■ **Goal of the exercise**:
Please count the lines in the data below that hold the word "Hclass", and give only the number.

Segment Start: Records for the exercise

(** X1: when the Flight client refuses the handshake of a privileged call,
    the call raises that very exception: nothing is injected and nothing
    forwarded, and the store and the middleware are as they were when the
    handshake began. *)
Theorem handshake_refused self c (w w1 : world) e f :
  classify self c w = (inr true, w1) →
  authenticate_basic_token (fst (_auth self)) (snd (_auth self)) (client w1) = (inl e, f) →
  call_endpoint self c w
  = (inl e, set_client f (log (Handshake (fst (_auth self)) (snd (_auth self))) w1))
  ∧ heap (snd (call_endpoint self c w)) = heap w1
  ∧ middleware (snd (call_endpoint self c w)) = middleware w1
  ∧ forwards (trace (snd (call_endpoint self c w))) = forwards (trace w1).
Proof.
  intros Hclass Hauth.
  rewrite (get_or_request_fails_call self c w w1
             (set_client f (log (Handshake (fst (_auth self)) (snd (_auth self))) w1)) e
             Hclass).
  - repeat split. cbn [snd trace set_client log]. unfold forwards.
    rewrite tally_app. unfold tally at 2. simpl. lia.
  - unfold _get_or_request_auth_pair, bind, client_authenticate.
    cbn [client log]. by rewrite Hauth.
Qed.

(** A privileged call after whose handshake the middleware holds a
    token and an address either stops in the injection or forwards that
    token. *)
Lemma privileged_call_held self c (w w1 : world) hs f t a :
  classify self c w = (inr true, w1) →
  authenticate_basic_token (fst (_auth self)) (snd (_auth self)) (client w1) = (inr hs, f) →
  holds_after hs (middleware w1) t a →
  ∃ rest,
    trace (snd (call_endpoint self c w))
    = trace w1 ++ Handshake (fst (_auth self)) (snd (_auth self)) :: rest
    ∧ (rest = []
       ∨ ∃ c' σ', rest = [Forward c' σ'] ∧ injected_token σ' c' = Some (VStr t))
    ∧ (c_endpoint c = GDS_REMOTE_PROJECTION_PROC_NAME → rest ≠ []).
Proof.
  intros Hclass Hauth Hheld. unfold_classify_in Hclass.
  destruct (given_params (c_params c) w) as [[e|p] w0] eqn:Hp.
  { by rewrite (bind_inl _ _ _ _ _ Hp) in Hclass. }
  rewrite (bind_inr _ _ _ _ _ Hp) in Hclass.
  destruct (String.eqb GDS_REMOTE_PROJECTION_PROC_NAME (c_endpoint c)) eqn:Hname.
  - apply String.eqb_eq in Hname. injection Hclass as <-.
    rewrite (projection_run_held self c w w0 p hs f t a) by done.
    rewrite trace_forward.
    cbn [trace heap set_heap after_handshake set_middleware set_client log].
    rewrite <- app_assoc. eexists. split; [reflexivity|]. split; [|done]. right.
    eexists _, _. split; [reflexivity|].
    unfold injected_token. cbn [c_params c_endpoint with_params fmap option_fmap option_map].
    rewrite <- Hname, String.eqb_refl. cbn [dict_at].
    destruct (projected_spec (heap w0) p t a (_encrypted self))
      as (config & _ & _ & -> & _).
    do 2 (rewrite lookup_insert_ne by done). by rewrite lookup_insert_eq.
  - destruct (PyStr.endswith (c_endpoint c) ".write") eqn:Hends; [|done].
    assert (call_endpoint self c w =
            bind (write_branch self p true) (λ _, forward (with_params c p)) w1) as ->.
    { rewrite call_endpoint_eq, (bind_inr _ _ _ _ _ Hp), Hname, Hends.
      unfold bind at 1 2. by rewrite Hclass. }
    assert (p ∈ dom (heap w1)) as Hdom.
    { destruct (contents (heap w0) p !! "graph_name") as [g|] eqn:Hg.
      - destruct (fallback_call_procedure (graph_list (fresh (dom (heap w0))))
                    (<[fresh (dom (heap w0)) := graph_name_params g]> (heap w0))
                    (fallback w0)) as [r d] eqn:Hlookup.
        rewrite (remote_check_run self w0 p g r d Hg Hlookup) in Hclass.
        injection Hclass as _ <-. apply elem_of_dom.
        rewrite heap_looked_up by eauto using contents_dom.
        apply elem_of_dom. eauto using contents_dom.
      - unfold bind at 1, getitem in Hclass. by rewrite Hg in Hclass. }
    assert (c_endpoint c ≠ GDS_REMOTE_PROJECTION_PROC_NAME) as Hother.
    { intros Heq. by rewrite Heq, String.eqb_refl in Hname. }
    unfold bind at 1; unfold_write_branch; unfold bind at 1.
    rewrite (get_or_request_held self w1 hs f t a Hauth Hheld).
    set (w2 := after_handshake self t a f w1).
    pose proof (silent_inject_write self p t a w2) as Hsilent.
    destruct (inject_write self p t a w2) as [[e|[]] w3] eqn:Hrun; cbn [snd] in Hsilent.
    + exists []. cbn [snd]. rewrite Hsilent. split; [done|]. split; [by left | done].
    + rewrite trace_forward, Hsilent.
      cbn [trace w2 after_handshake set_middleware set_client log].
      rewrite <- app_assoc. eexists. split; [reflexivity|]. split; [|done]. right.
      eexists _, _. split; [reflexivity|].
      unfold injected_token.
      cbn [c_params c_endpoint with_params fmap option_fmap option_map].
      rewrite Hname. cbn [dict_at].
      by apply (inject_write_token self w2 w3 p t a).
Qed.
Lemma FilesGallery_handleDelete_resolved sdk confirm account client
    (file : UploadResult) (w : World) :
  confirm ("Delete " +:+ fileName file +:+ "?") = true →
  deleteFile client account (fileName file) = inr tt →
  let key := FilesGallery.fileStorage sdk account in
  let r := FilesGallery.handleDelete sdk confirm account client file w in
  fst r = Normal tt ∧
  localStorage (snd r) =
    <[key := filter (λ f, fileId f ≠ fileId file) (listing key w)]> (localStorage w) ∧
  FilesGalleryState.files (filesGallery (snd r)) =
    filter (λ f, fileId f ≠ fileId file) (listing key w) ∧
  ∃ evs,
    trace (snd r) =
      (trace w ++ Remote (CallDeleteFile account (fileName file))
                   :: StorageRemove key (fileId file) :: evs)%list ∧
    StorageList key ∈ evs ∧
    Forall (λ e, is_reload_event e = true) evs.
Proof.
  intros Hc Hdel key r. subst r. unfold FilesGallery.handleDelete.
  rewrite Hc. unfold PipeFileStorage.removeFile, revokeObjectURL. js_simpl.
  rewrite Hdel. simpl. fold key.
  destruct (FilesGalleryState.imagePreviews (filesGallery w) !! fileId file)
    as [url|]; simpl.
  - match goal with
    | |- context [FilesGallery.loadFiles sdk account client ?w1] =>
        destruct (loadFiles_spec sdk account client w1)
          as (Hn & Hfiles & (evs & Htr & Hevs) & HL & _);
        destruct (FilesGallery.loadFiles sdk account client w1) as [c w2]
    end.
    simpl in *. subst c. cbn [fst snd]. fold key in Hfiles, Htr.
    split; [reflexivity|]. split; [exact HL|]. split.
    { rewrite Hfiles. unfold listing. simpl. rewrite lookup_insert_eq. reflexivity. }
    exists (RevokeObjectURL url :: StorageList key :: evs). split.
    { rewrite Htr, <- !app_assoc. reflexivity. }
    split; [right; left|].
    constructor; [reflexivity|]. constructor; [reflexivity|].
    apply preview_event_is_reload_event, Hevs.
  - match goal with
    | |- context [FilesGallery.loadFiles sdk account client ?w1] =>
        destruct (loadFiles_spec sdk account client w1)
          as (Hn & Hfiles & (evs & Htr & Hevs) & HL & _);
        destruct (FilesGallery.loadFiles sdk account client w1) as [c w2]
    end.
    simpl in *. subst c. cbn [fst snd]. fold key in Hfiles, Htr.
    split; [reflexivity|]. split; [exact HL|]. split.
    { rewrite Hfiles. unfold listing. simpl. rewrite lookup_insert_eq. reflexivity. }
    exists (StorageList key :: evs). split.
    { rewrite Htr, <- !app_assoc. reflexivity. }
    split; [left|].
    constructor; [reflexivity|].
    apply preview_event_is_reload_event, Hevs.
Qed.
(** * Execution-tree reconstruction and message consolidation

    A shallow embedding of [src/components/AssistantMessage.tsx]: the stream
    event model, the duplicate-suppressing append of [AssistantMessage], the
    tree builder [buildExecutionTree], the per-node consolidator
    [processedData] of [ExecutionNodeComponent], and its auto-expand /
    auto-collapse effect together with [toggleItemExpand]; then the view
    ([ExecutionNodeComponent], [ContentChunkComponent], [ToolCallComponent]
    and [AssistantMessage] as functions from state to rendered components),
    the stream reader of the content script, and the message listener of
    the side panel ([src/unnamed/part_000]).

    JavaScript values are modelled as the component uses them: optional
    string fields are [option string] ([None] is [undefined] or [null]),
    fields typed [any] are [JsValue], a [Map] is an insertion-ordered
    association list, the plain object [nodes] is a list of own properties
    read through [Object.prototype], and the [TypeError] a property access on
    [undefined] raises is the [None] of [option]. *)

From Stdlib Require Import String Ascii ZArith NArith Lia List Bool Sorted.
From stdpp Require Import base option list sorting gmap strings.

Local Open Scope string_scope.
Local Open Scope list_scope.
(** * Lithos WorthPoint pipeline: normalisation, de-duplication, aggregation

    A shallow embedding of [scripts/process-worthpoint-csvs.py] and
    [scripts/import-worthpoint-to-supabase.py], followed by the properties of
    the specification that were checked against it.

    Modelling conventions.
    - A Python [str] is a [string] of 8-bit characters; the character classes
      of [re] and the case mapping of [str.lower] are the ASCII ones.
    - A Python [float] is an exact rational ([Q], kept in lowest terms by every
      arithmetic operation).  Binary rounding error, infinities and NaN are
      outside the model; [round(x, n)] rounds the exact value half-to-even.
      The two agree except where binary rounding decides a comparison or a
      tie: [0.05 * 0.2] is exactly [0.01] here and just above it in binary.
    - A [dict] read from a CSV file is a [gmap string string]: every cell is
      a string (no row is shorter than the header, for which [DictReader]
      would supply [None]).  A [set] of strings is a [gset string]; a [dict]
      whose iteration order is observed is an association list in insertion
      order.
    - [None] is [None]; a function that raises returns [None] or an element
      of an error type. *)

From Stdlib Require Import ZArith QArith Qround Ascii Lqa.
From stdpp Require Import base option list gmap sets strings sorting pretty.

Local Open Scope Z_scope.

(** ** Python string primitives *)

Module PyStr.

Definition code (a : ascii) : N := N_of_ascii a.

(** [c.isdigit()] on an ASCII character, the class [\d]. *)
Definition is_digit (a : ascii) : bool :=
  ((48 <=? code a) && (code a <=? 57))%N.

(** The class [\s] of a [str] pattern restricted to ASCII: tab, newline,
    vertical tab, form feed, carriage return, the four separators
    FS, GS, RS, US, and space.  [str.strip] removes the same characters. *)
Definition is_space (a : ascii) : bool :=
  (((9 <=? code a) && (code a <=? 13))
   || ((28 <=? code a) && (code a <=? 31))
   || (code a =? 32))%N.

Definition is_upper (a : ascii) : bool :=
  ((65 <=? code a) && (code a <=? 90))%N.

Definition lower_char (a : ascii) : ascii :=
  if is_upper a then ascii_of_N (code a + 32) else a.

(** [s.lower()] *)
Fixpoint lower (s : string) : string :=
  match s with
  | EmptyString => EmptyString
  | String a s' => String (lower_char a) (lower s')
  end.

(** [all(p(c) for c in s)] *)
Fixpoint all (p : ascii → bool) (s : string) : bool :=
  match s with
  | EmptyString => true
  | String a s' => p a && all p s'
  end.

(** [s.startswith(p)] *)
Fixpoint startswith (p s : string) : bool :=
  match p, s with
  | EmptyString, _ => true
  | String a p', String b s' => if decide (a = b) then startswith p' s' else false
  | String _ _, EmptyString => false
  end.

(** [sub in s]: substring test. *)
Fixpoint contains (sub s : string) : bool :=
  startswith sub s ||
  match s with
  | EmptyString => false
  | String _ s' => contains sub s'
  end.

(** [s[:n]] *)
Fixpoint take (n : nat) (s : string) : string :=
  match n, s with
  | O, _ => EmptyString
  | S n', String a s' => String a (take n' s')
  | S _, EmptyString => EmptyString
  end.

(** [s[n:]] *)
Fixpoint drop (n : nat) (s : string) : string :=
  match n, s with
  | O, _ => s
  | S n', String _ s' => drop n' s'
  | S _, EmptyString => EmptyString
  end.

(** [s.lstrip()], [s.rstrip()], [s.strip()] *)
Fixpoint lstrip (s : string) : string :=
  match s with
  | String a s' => if is_space a then lstrip s' else s
  | EmptyString => EmptyString
  end.

Fixpoint rstrip (s : string) : string :=
  match s with
  | EmptyString => EmptyString
  | String a s' =>
      match rstrip s' with
      | EmptyString => if is_space a then EmptyString else String a EmptyString
      | r => String a r
      end
  end.

Definition strip (s : string) : string := rstrip (lstrip s).

(** [s.replace(old, new)] for a non-empty [old]: non-overlapping
    occurrences, scanned left to right. *)
Fixpoint replace_go (fuel : nat) (old new s : string) : string :=
  match fuel with
  | O => s
  | S fuel' =>
      match s with
      | EmptyString => EmptyString
      | String a s' =>
          if startswith old s
          then new +:+ replace_go fuel' old new (drop (String.length old) s)
          else String a (replace_go fuel' old new s')
      end
  end.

Segment End: Records for the exercise

■ **Output for this exercise**:
10